When she had first met him, nearly fifty years ago, she had been dismayed when he had expressed these curious “doubts.” She had thought him perhaps a little mad. It had not occurred to her till many years later that this was a self-protective manner of speech which he used exclusively when talking to women whom he liked. He never spoke so to men. She had discerned, after these many years, that this whole approach to the female mind, his only way of coping with it, was to seem to derive amusement from it. When Miss Taylor had made this discovery she was glad they had never been married. He was too much masked behind his mocking, paternal attitude—now become a habit—for any proper relationship with a grown woman.
She recalled an afternoon years ago in 1928—long after the love affair—when she had been attending Charmian on a week-end party in the country and Alec Warner was a fellow-guest. One afternoon he had taken Jean Taylor off for a walk—Charmian had been amused—“to question her, as Jean was so reliable in her evidence.” Most of their conversation she had forgotten, but she recalled his first question.
“Do you think, Jean, that other people exist?”
She had not at once understood the nature of the question. For a moment she had wondered if his words might in some way refer to that love affair twenty-odd years earlier, and his further words, “I mean, Jean, do you consider that people—the people around us—are real or illusory?” had possibly some personal bearing. But this did not fit with her knowledge of the man. Even at the time of their love relationship he was not the type to proffer the conceit: there is no one in the world but we two; we alone exist. Besides, she who was now walking beside this middle-aged man was herself a woman in her early fifties.
“What do you mean?” she said.
“Only what I say.” They had come to a beech wood which was damp from a last night’s storm. Every now and then a little succession of raindrops would pelt from the leaves on to his hat or her hat. He took her arm and led her off the main path, so that for all his sober sense, it rapidly crossed her mind that he might be a murderer, a maniac. But she had, the next instant, recalled her fifty years and more. Were they not usually young women who were strangled in woods by sexual maniacs? No, she thought again, sometimes they were women of fifty-odd. The leave
s squelched beneath their feet. Her mind flashed messages to itself back and forth. But I know him well, he’s Alec Warner. Do I know him, though?—he is odd. Even as a lover he was strange. But he is known everywhere, his reputation…Still, some eminent men have secret vices. No one ever finds them out; their very eminence is a protection.
“Surely,” he was saying, as he continued to draw her into the narrow, dripping shadows, “you see that here is a respectable question. Given that you believe in your own existence as self-evident, do you believe in that of others? Tell me, Jean, do you believe that I for instance, at this moment, exist?” He peered down at her face beneath the brim of her brown felt hat.

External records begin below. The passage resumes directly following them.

(* ===== verification/GoMemory.v ===== *)
(** * The memory of a Go program

    The deep copies of the API types are about sharing, which values cannot
    show: this file models the memory they work on.  A [heap] maps locations to
    values; structs and arrays are stored in place, pointers, slices and maps
    refer to other cells.  A [place] is what a Go pointer points to: a cell, or
    a field or an element inside of one.  Statements are functions of the heap
    that may panic ([M]).

    [deep t h v] is the content of the value [v] of type [t]: what is left of it
    when references are replaced by what they refer to.  It is defined only when
    everything that [v] refers to is in [h] and has its type, so that
    [deep t h v = Some c] for a small heap [h] says that [v] refers to nothing
    outside of [h].  [copies t f] is the contract of a function [DeepCopyInto],
    [returns_copy t f] that of a function [DeepCopy]. *)

From Stdlib Require Import ZArith Lia String.
From S2P Require Import Prelude.

Local Open Scope string_scope.
Local Open Scope list_scope.

(** ** Values, places and types *)

Notation loc := positive (only parsing).

Inductive scalar : Type :=
| SString (s : string)
| SBool (b : bool)
| SInt (z : Z).

Inductive sel : Type :=
| Field (n : string)
| Index (i : nat).

Record place : Type := mkPlace { root : loc; path : list sel }.

(** [SliceOf l off len] is a slice of the array in the cell [l]; a map is a
    cell with a struct that has a field for each key. *)
Inductive value : Type :=
| Scalar (s : scalar)
| Nil
| Pointer (p : place)
| SliceOf (l : loc) (off len : nat)
| MapOf (l : loc)
| StructOf (fields : list (string * value))
| ArrayOf (elems : list value).

Inductive kind : Type := KString | KBool | KInt.

(** The types of Go, as far as the API uses them. *)
Inductive gotype : Type :=
| TBasic (k : kind)
| TPointer (t : gotype)
| TSlice (t : gotype)
| TMap (k : kind)
| TStruct (fields : list (string * gotype)).

(** What a value holds, without the memory. *)
Inductive content : Type :=
| CScalar (s : scalar)
| CNil
| CRef (c : content)
| CElems (cs : list content)
| CEntries (cs : list (string * scalar))
| CFields (cs : list content).

#[export] Instance scalar_eq_dec : EqDecision scalar.
Proof. solve_decision. Defined.
#[export] Instance sel_eq_dec : EqDecision sel.
Proof. solve_decision. Defined.
#[export] Instance place_eq_dec : EqDecision place.
Proof. solve_decision. Defined.
#[export] Instance kind_eq_dec : EqDecision kind.
Proof. solve_decision. Defined.

Definition has_kind (k : kind) (s : scalar) : bool :=
  match k, s with
  | KString, SString _ | KBool, SBool _ | KInt, SInt _ => true
  | _, _ => false
  end.

Definition zero_scalar (k : kind) : scalar :=
  match k with KString => SString "" | KBool => SBool false | KInt => SInt 0 end.

(** The zero value of a type. *)
Fixpoint zero (t : gotype) : value :=
  match t with
  | TBasic k => Scalar (zero_scalar k)
  | TPointer _ | TSlice _ | TMap _ => Nil
  | TStruct fs => StructOf ((fun '(n, t) => (n, zero t)) <$> fs)
  end.

(** ** Parts of values *)

Fixpoint field_of (n : string) (fs : list (string * value)) : option value :=
  match fs with
  | [] => None
  | (m, v) :: r => if decide (m = n) then Some v else field_of n r
  end.

Fixpoint set_field (n : string) (w : value) (fs : list (string * value)) : list (string * value) :=
  match fs with
  | [] => []
  | (m, v) :: r => if decide (m = n) then (m, w) :: r else (m, v) :: set_field n w r
  end.

Definition child (s : sel) (v : value) : option value :=
  match s, v with
  | Field n, StructOf fs => field_of n fs
  | Index i, ArrayOf vs => vs !! i
  | _, _ => None
  end.

Definition set_child (s : sel) (w v : value) : option value :=
  match s, v with
  | Field n, StructOf fs => (fun _ => StructOf (set_field n w fs)) <$> field_of n fs
  | Index i, ArrayOf vs => (fun _ => ArrayOf (<[i:=w]> vs)) <$> (vs !! i)
  | _, _ => None
  end.

Fixpoint get_path (p : list sel) (v : value) : option value :=
  match p with
  | [] => Some v
  | s :: p => child s v ≫= get_path p
  end.

Fixpoint set_path (p : list sel) (w v : value) : option value :=
  match p with
  | [] => Some w
  | s :: p => child s v ≫= (fun u => set_path p w u ≫= fun u' => set_child s u' v)
  end.

(** The field [n] of the struct at a place. *)
Definition field (p : place) (n : string) : place := mkPlace (root p) (path p ++ [Field n]).

Declare Scope memory_scope.
Delimit Scope memory_scope with mem.
Notation "p .@ n" := (field p n) (at level 8, n at level 0) : memory_scope.

(** ** The heap *)

Notation heap := (gmap positive value).

Definition load (h : heap) (p : place) : option value := h !! root p ≫= get_path (path p).

Definition store (h : heap) (p : place) (w : value) : option heap :=
  h !! root p ≫= (fun v => set_path (path p) w v ≫= fun v' => Some (<[root p := v']> h)).

(** A statement: it may change the heap and may panic. *)
Definition M (A : Type) : Type := heap -> option (A * heap).

Definition mret {A} (a : A) : M A := fun h => Some (a, h).
Definition mbind {A B} (m : M A) (f : A -> M B) : M B :=
  fun h => match m h with Some (a, h') => f a h' | None => None end.
Definition panic {A} : M A := fun _ => None.

Notation "x <-- m ; k" := (mbind m (fun x => k))
  (at level 100, m at next level, right associativity) : memory_scope.
Notation "m ;;; k" := (mbind m (fun _ => k))
  (at level 100, k at level 200, right associativity) : memory_scope.

Local Open Scope memory_scope.

Definition read (p : place) : M value := fun h => match load h p with Some v => Some (v, h) | None => None end.
Definition write (p : place) (v : value) : M unit :=
  fun h => match store h p v with Some h' => Some (tt, h') | None => None end.
Definition alloc (v : value) : M loc := fun h => let l := fresh (dom h) in Some (l, <[l:=v]> h).

(** [new(T)] *)
Definition new (t : gotype) : M place := l <-- alloc (zero t); mret (mkPlace l []).

(** [&v[i]] for the slice at a place. *)
Definition index (p : place) (i : nat) : M place :=
  v <-- read p;
  match v with
  | SliceOf l off len => if decide (i < len)%nat then mret (mkPlace l [Index (off + i)]) else panic
  | _ => panic
  end.

(** [for i := range n], from [i] on. *)
Fixpoint for_range (n i : nat) (body : nat -> M unit) : M unit :=
  match n with
  | O => mret tt
  | S n => body i ;;; for_range n (S i) body
  end.

(** ** The statements of a deep copy *)

(** [*out = *in] *)
Definition assign (inp out : place) : M unit := v <-- read inp; write out v.

(** [if in.F != nil { in, out := &in.F, &out.F; *out = new(T); ( *in).DeepCopyInto( *out) }],
    with the body of [DeepCopyInto] or [**out = **in] for [f]. *)
Definition copy_pointer (t : gotype) (f : place -> place -> M unit) (inp out : place) : M unit :=
  v <-- read inp;
  match v with
  | Nil => mret tt
  | Pointer p =>
      q <-- new t;
      write out (Pointer q) ;;;
      f p q
  | _ => panic
  end.

(** [if in.F != nil { in, out := &in.F, &out.F; *out = ( *in).DeepCopy() }] *)
Definition copy_by (f : value -> M value) (inp out : place) : M unit :=
  v <-- read inp;
  match v with
  | Nil => mret tt
  | _ => w <-- f v; write out w
  end.

(** [if in.F != nil { in, out := &in.F, &out.F; *out = make([]T, len( *in));
    for i := range *in { ( *in)[i].DeepCopyInto(&( *out)[i]) } }]; the body is
    [( *out)[i] = ( *in)[i]] for [copy( *out, *in)]. *)
Definition copy_slice (t : gotype) (f : place -> place -> M unit) (inp out : place) : M unit :=
  v <-- read inp;
  match v with
  | Nil => mret tt
  | SliceOf _ _ len =>
      a <-- alloc (ArrayOf (replicate len (zero t)));
      write out (SliceOf a 0 len) ;;;
      for_range len 0 (fun i => p <-- index inp i; q <-- index out i; f p q)
  | _ => panic
  end.

(** [if in.F != nil { in, out := &in.F, &out.F; *out = make(map[K]V, len( *in));
    for key, val := range *in { ( *out)[key] = val } }] *)
Definition copy_map (inp out : place) : M unit :=
  v <-- read inp;
  match v with
  | Nil => mret tt
  | MapOf l => kvs <-- read (mkPlace l []); m <-- alloc kvs; write out (MapOf m)
  | _ => panic
  end.

(** A function [DeepCopy]: [if in == nil { return nil }; out := new(T);
    in.DeepCopyInto(out); return out]. *)
Definition DeepCopy (t : gotype) (f : place -> place -> M unit) (inp : value) : M value :=
  match inp with
  | Nil => mret Nil
  | Pointer p =>
      out <-- new t;
      f p out ;;;
      mret (Pointer out)
  | _ => panic
  end.

(** A [runtime.Object]: nil, or a pointer with its dynamic type. *)
Definition object : Type := option (gotype * value).

(** A function [DeepCopyObject]: [if c := in.DeepCopy(); c != nil { return c }; return nil]. *)
Definition DeepCopyObject (t : gotype) (f : value -> M value) (inp : value) : M object :=
  c <-- f inp;
  match c with
  | Nil => mret None
  | c => mret (Some (t, c))
  end.

(** ** The content of a value *)

Section fields.
Variable d : gotype -> value -> option content.

(** The contents of the fields of a struct with the given names and types. *)
Fixpoint deep_fields (fs : list (string * gotype)) (vs : list (string * value)) : option (list content) :=
  match fs, vs with
  | [], [] => Some []
  | (n, t) :: fs, (m, v) :: vs =>
      if decide (n = m) then d t v ≫= (fun c => deep_fields fs vs ≫= fun cs => Some (c :: cs))
      else None
  | _, _ => None
  end.
End fields.

Definition entry (k : kind) (kv : string * value) : option (string * scalar) :=
  match kv.2 with
  | Scalar s => if has_kind k s then Some (kv.1, s) else None
  | _ => None
  end.

Fixpoint deep (t : gotype) (h : heap) (v : value) {struct t} : option content :=
  match t, v with
  | TBasic k, Scalar s => if has_kind k s then Some (CScalar s) else None
  | TPointer _, Nil | TSlice _, Nil | TMap _, Nil => Some CNil
  | TPointer t, Pointer p => load h p ≫= (fun v => deep t h v ≫= fun c => Some (CRef c))
  | TSlice t, SliceOf l off len =>
      match h !! l with
      | Some (ArrayOf vs) =>
          if decide (off + len <= length vs)%nat
          then mapM (deep t h) (take len (drop off vs)) ≫= fun cs => Some (CElems cs) else None
      | _ => None
      end
  | TMap k, MapOf l =>
      match h !! l with
      | Some (StructOf kvs) => mapM (entry k) kvs ≫= fun cs => Some (CEntries cs)
      | _ => None
      end
  | TStruct fs, StructOf vs => deep_fields (fun t => deep t h) fs vs ≫= fun cs => Some (CFields cs)
  | _, _ => None
  end.

(** Values of a flat type refer to nothing. *)
Fixpoint flat (t : gotype) : bool :=
  match t with
  | TBasic _ => true
  | TPointer _ | TSlice _ | TMap _ => false
  | TStruct fs => forallb (fun '(_, t) => flat t) fs
  end.

(** The fields of every struct have distinct names. *)
Fixpoint wf_type (t : gotype) : bool :=
  match t with
  | TBasic _ | TMap _ => true
  | TPointer t | TSlice t => wf_type t
  | TStruct fs => bool_decide (NoDup fs.*1) && forallb (fun '(_, t) => wf_type t) fs
  end.

(** A deep copy for any type. *)
Fixpoint deep_copy (t : gotype) (inp out : place) : M unit :=
  assign inp out ;;;
  match t with
  | TBasic _ => mret tt
  | TPointer t => copy_pointer t (deep_copy t) inp out
  | TSlice t => copy_slice t (deep_copy t) inp out
  | TMap _ => copy_map inp out
  | TStruct fs =>
      fold_right (fun '(n, t) rest => deep_copy t (inp.@n) (out.@n) ;;; rest) (mret tt) fs
  end.

(** ** Contracts *)

(** A function [DeepCopyInto] for [t] copies what is at [inp] into [out], which
    is not part of it: nothing else changes, and the new value refers to new
    cells only. *)
Definition copies (t : gotype) (f : place -> place -> M unit) : Prop :=
  forall h hin inp out v c,
  hin ⊆ h -> load h inp = Some v -> deep t hin v = Some c ->
  root inp <> root out -> hin !! root out = None -> is_Some (load h out) ->
  exists w hn h1, deep t hn w = Some c /\ hn ##ₘ h /\ store h out w = Some h1 /\
    f inp out h = Some (tt, h1 ∪ hn).

(** The same for a statement that runs when [out] holds what [inp] holds, after
    the assignment of the whole: it has to replace what is shared. *)
Definition completes (t : gotype) (f : place -> place -> M unit) : Prop :=
  forall h hin inp out v c,
  hin ⊆ h -> load h inp = Some v -> deep t hin v = Some c ->
  root inp <> root out -> hin !! root out = None -> load h out = Some v ->
  exists w hn h1, deep t hn w = Some c /\ hn ##ₘ h /\ store h out w = Some h1 /\
    f inp out h = Some (tt, h1 ∪ hn).

(** A function [DeepCopy] for [t] returns nil for nil, and otherwise a pointer
    to a copy in new cells; no old cell changes. *)
Definition returns_copy (t : gotype) (f : value -> M value) : Prop :=
  forall h v c, deep (TPointer t) h v = Some c ->
  exists w hn, deep (TPointer t) hn w = Some c /\ hn ##ₘ h /\ f v h = Some (w, h ∪ hn).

“Where are you taking me?” she said, stopping still.
“Out of these wet woods,” he said, “by a short cut. Tell me, now, surely you understand what I am asking? It’s a plain question….”
She looked ahead through the trees and saw that their path was indeed a short cut to the open fields. She realised at once that his question was entirely academic and he was not contemplating murder with indecent assault. And what reason, after all, had she to suspect this? How things do, she thought, come and go through a woman’s mind. He was an unusual man.

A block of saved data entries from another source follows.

(* ===== verification/Scheme.v ===== *)
(** * The scheme and the configuration of the generated client (api/v1beta1/groupversion_info.go, pkg/generated/clientset)

    Which Go types the packages register with a [runtime.Scheme], as programs
    over the calls of the scheme; the configuration of a REST client; and the
    part of the generated clients that only selects and wraps: the accessors and
    the client of each kind.  The calls that make the clients are in Clientset. *)

From Stdlib Require Import ZArith String.
From Stdlib Require Import SpecFloat.
From S2P Require Import Prelude Effects GoStd K8s Api Client.

Local Open Scope string_scope.
Local Open Scope Z_scope.
Local Open Scope list_scope.
Local Open Scope prog_scope.

(** [schema.GroupVersion]. *)
Record SchemaGroupVersion := mkSchemaGroupVersion { GV_Group : string; GV_Version : string }.

Definition SchemeGroupVersion : SchemaGroupVersion := mkSchemaGroupVersion Group Version.

#[export] Instance SchemaGroupVersion_eq_dec : EqDecision SchemaGroupVersion.
Proof. solve_decision. Defined.

(** ** Registration *)

(** The calls on a [runtime.Scheme]; a Go type is named. *)
Inductive SchemeOp : Type -> Type :=
| AddKnownTypes (gv : SchemaGroupVersion) (types : list string) : SchemeOp unit
| AddToGroupVersion (gv : SchemaGroupVersion) : SchemeOp unit.

Notation scheme_prog := (free SchemeOp (option GoError)).

(** [runtime.SchemeBuilder], a list of functions, and its method [AddToScheme],
    documented to apply them in order up to the first error. *)
Definition SchemeBuilder : Type := list scheme_prog.

Class SchemeBuilderMethods := { AddToScheme : SchemeBuilder -> scheme_prog }.

Class SchemeBuilderLaws `{SchemeBuilderMethods} := {
  AddToScheme_nil : AddToScheme [] = Ret None;
  AddToScheme_cons f b :
    AddToScheme (f :: b) =
      let* err := f in match err with Some e => Ret (Some e) | None => AddToScheme b end
}.

(** The function an [init] registers for the type [kind]. *)
Definition register_kind (kind : string) : scheme_prog :=
  let* _ := op (AddKnownTypes SchemeGroupVersion [kind; kind +:+ "List"]) in Ret None.

(** [SchemeBuilder] as package v1beta1 declares it, and each file's [init]. *)
Definition declared_builder : SchemeBuilder :=
  [let* _ := op (AddToGroupVersion SchemeGroupVersion) in Ret None].
Definition init_ClusterCrawler (b : SchemeBuilder) := b ++ [register_kind "ClusterCrawler"].
Definition init_ClusterDownloader (b : SchemeBuilder) := b ++ [register_kind "ClusterDownloader"].
Definition init_ClusterUploader (b : SchemeBuilder) := b ++ [register_kind "ClusterUploader"].
Definition init_Crawler (b : SchemeBuilder) := b ++ [register_kind "Crawler"].
Definition init_CronSearch (b : SchemeBuilder) := b ++ [register_kind "CronSearch"].
Definition init_Downloader (b : SchemeBuilder) := b ++ [register_kind "Downloader"].
Definition init_Pipeline (b : SchemeBuilder) := b ++ [register_kind "Pipeline"].
Definition init_Profile (b : SchemeBuilder) := b ++ [register_kind "Profile"].
Definition init_Search (b : SchemeBuilder) := b ++ [register_kind "Search"].
Definition init_Uploader (b : SchemeBuilder) := b ++ [register_kind "Uploader"].

(** The initialisers of a package run before anything that imports it, one
    after the other, the files in the order of their names. *)
Definition initialised_builder : SchemeBuilder :=
  init_Uploader (init_Search (init_Profile (init_Pipeline (init_Downloader (init_CronSearch
    (init_Crawler (init_ClusterUploader (init_ClusterDownloader (init_ClusterCrawler
      declared_builder))))))))).

Section registration.
Context `{!SchemeBuilderMethods}.

(** The local builder of the package scheme. *)
Definition localSchemeBuilder : SchemeBuilder := [AddToScheme initialised_builder].

(** [init] of the package scheme; [None] when [utilruntime.Must] panics. *)
Definition init_scheme : free SchemeOp (option unit) :=
  let* _ := op (AddToGroupVersion (mkSchemaGroupVersion "" "v1")) in
  let* err := AddToScheme localSchemeBuilder in
  match err with Some _ => Ret None | None => Ret (Some tt) end.

(** The types a path registers by name; what [AddToGroupVersion] adds of the
    package meta/v1 is not counted. *)
Definition types_added (v : event_of SchemeOp) : list (SchemaGroupVersion * string) :=
  match v with
  | event e _ => match e with AddKnownTypes gv types => pair gv <$> types | _ => [] end
  end.
Definition registered (tr : list (event_of SchemeOp)) : list (SchemaGroupVersion * string) :=
  tr ≫= types_added.

(** [init] of the manager (cmd/controller/main.go); the types of client-go are
    registered by its own builder. *)
Definition init_manager (clientgoscheme_AddToScheme : scheme_prog) : free SchemeOp (option unit) :=
  let* err := clientgoscheme_AddToScheme in
  match err with
  | Some _ => Ret None
  | None =>
      let* err := AddToScheme initialised_builder in
      match err with Some _ => Ret None | None => Ret (Some tt) end
  end.
End registration.

(** ** The configuration of a client *)

(** A rate limiter, an HTTP client, a REST client, a discovery client: objects
    of client-go, told apart by an identity. *)
Definition RateLimiter : Type := Z.
Definition HttpClient : Type := Z.
Definition RESTClient : Type := Z.
Definition DiscoveryClient : Type := Z.

(** The serializer that client-go makes for generated clients from the scheme
    and the codecs of the package scheme. *)
Inductive Serializer := CodecFactoryForGeneratedClient_WithoutConversion.

(** [rest.Config]: what the generated code reads or sets of it, and the rest. *)
Record ClientConfig := mkClientConfig {
  Config_APIPath : string;
  Config_GroupVersion : option SchemaGroupVersion;
  Config_NegotiatedSerializer : option Serializer;
  Config_UserAgent : string;
  Config_RateLimiter : option RateLimiter;
  Config_QPS : spec_float;        (* a float32 *)
  Config_Burst : Z;
  Config_rest : Rest
}.

Definition with_UserAgent (c : ClientConfig) (agent : string) : ClientConfig :=
  mkClientConfig (Config_APIPath c) (Config_GroupVersion c) (Config_NegotiatedSerializer c) agent
    (Config_RateLimiter c) (Config_QPS c) (Config_Burst c) (Config_rest c).
Definition with_RateLimiter (c : ClientConfig) (limiter : RateLimiter) : ClientConfig :=
  mkClientConfig (Config_APIPath c) (Config_GroupVersion c) (Config_NegotiatedSerializer c)
    (Config_UserAgent c) (Some limiter) (Config_QPS c) (Config_Burst c) (Config_rest c).
Definition with_api_defaults (c : ClientConfig) : ClientConfig :=
  mkClientConfig "/apis" (Some SchemeGroupVersion)
    (Some CodecFactoryForGeneratedClient_WithoutConversion) (Config_UserAgent c)
    (Config_RateLimiter c) (Config_QPS c) (Config_Burst c) (Config_rest c).

(** The comparison of float32 numbers: a NaN is not greater than zero. *)
Definition qps_positive (c : ClientConfig) : bool := SFltb (S754_zero false) (Config_QPS c).

(** ** The client of the API group (typed/api/v1beta1/api_client.go) *)

(** [ApiV1beta1Client]; a [nil] interface or pointer is [None]. *)
Record ApiV1beta1Client := mkApiV1beta1Client { restClient : option RESTClient }.

Definition ApiV1beta1_New (c : option RESTClient) : ApiV1beta1Client := mkApiV1beta1Client c.

(** The method is made for a [nil] receiver too. *)
Definition ApiV1beta1Client_RESTClient (c : option ApiV1beta1Client) : option RESTClient :=
  match c with None => None | Some c => restClient c end.

(** [gentype.ClientWithList]: the path of the resource below that of the API
    group, the client the requests go through, the namespace, and the types of
    the objects and lists that are decoded; its parameter codec is that of the
    package scheme. *)
Record ClientWithList := mkClientWithList {
  Typed_resource : string;
  Typed_client : option RESTClient;
  Typed_namespace : string;
  Typed_newObject : string;
  Typed_newList : string
}.

Section getters.
Variable c : option ApiV1beta1Client.
Variable namespace : string.
Notation rest := (ApiV1beta1Client_RESTClient c).

Definition newCrawlers := mkClientWithList "crawlers" rest namespace "Crawler" "CrawlerList".
Definition newCronSearches := mkClientWithList "cronsearches" rest namespace "CronSearch" "CronSearchList".
Definition newDownloaders := mkClientWithList "downloaders" rest namespace "Downloader" "DownloaderList".
Definition newPipelines := mkClientWithList "pipelines" rest namespace "Pipeline" "PipelineList".
Definition newProfiles := mkClientWithList "profiles" rest namespace "Profile" "ProfileList".
Definition newSearches := mkClientWithList "searches" rest namespace "Search" "SearchList".
Definition newUploaders := mkClientWithList "uploaders" rest namespace "Uploader" "UploaderList".

Definition Crawlers := newCrawlers.
Definition CronSearches := newCronSearches.
Definition Downloaders := newDownloaders.
Definition Pipelines := newPipelines.
Definition Profiles := newProfiles.
Definition Searches := newSearches.
Definition Uploaders := newUploaders.

(** [ApiV1beta1Interface]: the getters it embeds. *)
Definition typed_clients : list ClientWithList :=
  [Crawlers; CronSearches; Downloaders; Pipelines; Profiles; Searches; Uploaders].
End getters.

(** ** The set of clients (clientset.go) *)

Record Clientset := mkClientset {
  Clientset_DiscoveryClient : option DiscoveryClient;
  Clientset_apiV1beta1 : option ApiV1beta1Client
}.

(** [None]: the panic of a [nil] receiver. *)
Definition ApiV1beta1 (c : option Clientset) : option (option ApiV1beta1Client) :=
  Clientset_apiV1beta1 <$> c.
Definition Discovery (c : option Clientset) : option DiscoveryClient :=
  match c with None => None | Some c => Clientset_DiscoveryClient c end.

(** ** What is registered *)

Section registered_types.
Context `{SchemeBuilderLaws}.

Definition registers (f : scheme_prog) (types : list (SchemaGroupVersion * string)) : Prop :=
  always f (fun tr err => err = None /\ registered tr = types).

Lemma AddToScheme_registers b types :
  Forall2 registers b types -> registers (AddToScheme b) (concat types).
Proof.
  induction 1 as [|f ts b types Hf _ IH]; [by rewrite AddToScheme_nil|].
  rewrite AddToScheme_cons. apply always_bind. eapply always_impl; [exact Hf|].
  intros tr err [-> Htr]. eapply always_impl; [exact IH|]. intros tr' err' [-> Htr'].
  split; [done|]. unfold registered in *. by rewrite bind_app, Htr, Htr'.
Qed.

Lemma register_kind_registers kind :
  registers (register_kind kind) [(SchemeGroupVersion, kind); (SchemeGroupVersion, kind +:+ "List")].
Proof. by intros []. Qed.

(** Registering never fails, and registers the ten kinds of the API with their
    lists, each once. *)
Lemma init_scheme_registers :
  always init_scheme (fun tr res =>
    res = Some tt /\
    registered tr = kind ← ["ClusterCrawler"; "ClusterDownloader"; "ClusterUploader"; "Crawler"; "CronSearch";
                            "Downloader"; "Pipeline"; "Profile"; "Search"; "Uploader"];
                    [(SchemeGroupVersion, kind); (SchemeGroupVersion, kind +:+ "List")]).
Proof.
  intros []. simpl. apply always_bind. eapply always_impl.
  { eapply AddToScheme_registers. constructor; [|constructor].
    eapply AddToScheme_registers. constructor; [by intros []; split|].
    repeat (constructor; [apply register_kind_registers|]). constructor. }
  intros tr err [-> Htr]. split; [done|]. simpl. rewrite app_nil_r. exact Htr.
Qed.

(** The types of the API, as the builder registers them. *)
Definition api_types : list (SchemaGroupVersion * string) :=
  kind ← ["ClusterCrawler"; "ClusterDownloader"; "ClusterUploader"; "Crawler"; "CronSearch";
          "Downloader"; "Pipeline"; "Profile"; "Search"; "Uploader"];
  [(SchemeGroupVersion, kind); (SchemeGroupVersion, kind +:+ "List")].

(** The manager knows what client-go registers and the types of the API; it
    panics only when client-go fails to register its own. *)
Lemma init_manager_registers clientgoscheme_AddToScheme (known : list (SchemaGroupVersion * string)) :
  always clientgoscheme_AddToScheme (fun tr err => err = None -> registered tr = known) ->
  always (init_manager clientgoscheme_AddToScheme) (fun tr res =>
    match res with
    | Some _ => registered tr = known ++ api_types
    | None => exists err, path clientgoscheme_AddToScheme tr (Some err)
    end).
Proof.
  intros Hknown. apply always_bind. rewrite always_path in *. intros tr err Hpath.
  specialize (Hknown tr err Hpath). destruct err as [e|]; [simpl; rewrite app_nil_r; eauto|].
  apply always_bind. eapply always_impl.
  { eapply (AddToScheme_registers initialised_builder). constructor; [by intros []; split|].
    repeat (constructor; [apply register_kind_registers|]). constructor. }
  intros tr' err [-> Htr']. simpl. rewrite app_nil_r. unfold registered in *.
  rewrite bind_app, (Hknown eq_refl), Htr'. reflexivity.
Qed.

(** What a typed client decodes is registered with its scheme, once. *)
Lemma typed_clients_registered c namespace :
  always init_scheme (fun tr _ =>
    NoDup (registered tr) /\
    Forall (fun t => (SchemeGroupVersion, Typed_newObject t) ∈ registered tr /\
                     (SchemeGroupVersion, Typed_newList t) ∈ registered tr) (typed_clients c namespace)).
Proof.
  eapply always_impl; [apply init_scheme_registers|]. intros tr res [_ ->].
  split; [compute_done|].
  repeat constructor; compute_done.
Qed.
End registered_types.

(** The method as the package runtime documents it. *)
#[export] Instance documented_methods : SchemeBuilderMethods := {
  AddToScheme := fix go b :=
    match b with
    | [] => Ret None
    | f :: b => let* err := f in match err with Some e => Ret (Some e) | None => go b end
    end
}.
#[export] Instance documented_laws : SchemeBuilderLaws.
Proof. by split. Qed.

“I agree,” she then said, “that your question can be asked. One does sometimes wonder, perhaps only half-consciously, if other people are real.”
“Please,” he said, “wonder more than half-consciously about this question. Wonder about it with as much consciousness as you have, and tell me what is your answer.”
“Oh,” she said, “I think in that case, other people do exist. That’s my answer. It’s only common sense.”